Rot-Grün einigt sich auf Anti-Terror-Paket. Angehörige zahlreicher Berufe müssen sich einer Sicherheitsüberprüfung unterziehen. Gekippt wird das Initiativ-Ermittlungsrecht des BKA

BERLIN taz ■ Als einen großen Erfolg haben rote wie grüne Unterhändler gestern das Ergebnis der Koalitionsverhandlungen über das „Sicherheitspaket II“ bezeichnet. Nach 30 Stunden Verhandlungen über drei Tage hinweg hatten sich die Teilnehmer bis Samstagabend darauf geeinigt, das als „Anti-Terror-Paket“ des Bundesinnenministers Otto Schily (SPD) bekannt gewordene Maßnahmenbündel in einer entschärften Form am 7. November ins Kabinett zu reichen.

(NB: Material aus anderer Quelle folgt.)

(** The reference count releases everything exactly when the last handle
    is gone: with a live handle the core, its mutex and its condition variable
    are all there, and when no handle and no operation is left, nothing is. *)
Lemma wait_group_release h c tr :
  reachable wg_code OpNew h c tr ->
  (idle c <> [] -> alive c = [RCond tt; RMutex; RCore]) /\
  (idle c = [] -> threads c = ∅ -> alive c = []).
Proof.
  intros H. split; intros H1.
  - by apply (verified_alive wg_verified h c tr H).
  - intros H2. by apply (verified_released wg_verified h c tr H).
Qed.

(** Error reporting: an operation that returns after an OS call failed
    reports the first failing status of that call's operation, and the program
    only calls [abort] after a failure. *)
Lemma wait_group_errors h c tr :
  reachable wg_code OpNew h c tr ->
  (forall tr1 t o r tr2, tr = tr1 ++ LRes t o r :: tr2 -> reports r (first_failure tr1 t)) /\
  (forall t o, threads c !! t = Some (o, Run Abort) -> first_failure tr t <> None).
Proof.
  intros H. split.
  - intros tr1 t o r tr2 Ht. apply (verified_errors wg_verified h c tr tr1 t o r tr2 H Ht).
  - intros t o Ht. by destruct (verified_abort wg_verified h c tr t o H Ht).
Qed.

(** Critical sections end: a thread that holds the mutex can run on its
    own until it has released it (or hits [abort], or the reference count is at
    the bound of [int32_t]). *)
Lemma wait_group_releases_mutex h c tr t :
  reachable wg_code OpNew h c tr -> holder c = Held t ->
  exists vs c' tr', run wg_code (map (CStep t 0) vs) (c, tr) = Go (c', tr') /\ ends_section t c'.
Proof. apply (verified_releases wg_verified). by intros ? []. Qed.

Aus dem Paket gekippt ist das Recht des Bundeskriminalamtes, ohne Anfangsverdacht zu ermitteln. „Es wird keinen deutschen FBI geben“, sagte der Grüne Rechtspolitiker Volker Beck gestern. Um Ausländern den Aufenthalt zu verweigern, muss nun doch mehr als ein bloßer Verdacht auf Terrorismus vorliegen. In den Personalausweis sollen nicht unbedingt Fingerabdrücke, sondern andere biometrische Merkmale aufgenommen werden. Angestellte von sicherheitsrelevanten Einrichtungen wie Krankenhäusern, Flughäfen, Rundfunkanstalten oder Energieerzeugern sollen einer Sicherheitsüberprüfung unterzogen werden. Eine Reihe der Maßnahmen wird zeitlich begrenzt.

Der SPD-Fraktionsvize und -Unterhändler Ludwig Stiegler nannte das Paket eine „starke Antwort auf die neuen Herausforderungen“, die seit den Terroranschlägen vom 11. September bestünden. Die Erhöhung der Sicherheit sei nunmehr gewährleistet, „ohne dass dies auf Kosten von Freiheit und Grundrechten geht“, sagte die grüne Parteichefin Claudia Roth. Sie erklärte, die Abmilderung zentraler Punkte sei auch auf den lautstarken Protest der Juristen- und Bürgerrechtsverbände zurückzuführen, die in der vergangenen Woche vor allem gegen die Ausweitung der Kompetenzen des BKA Sturm gelaufen waren.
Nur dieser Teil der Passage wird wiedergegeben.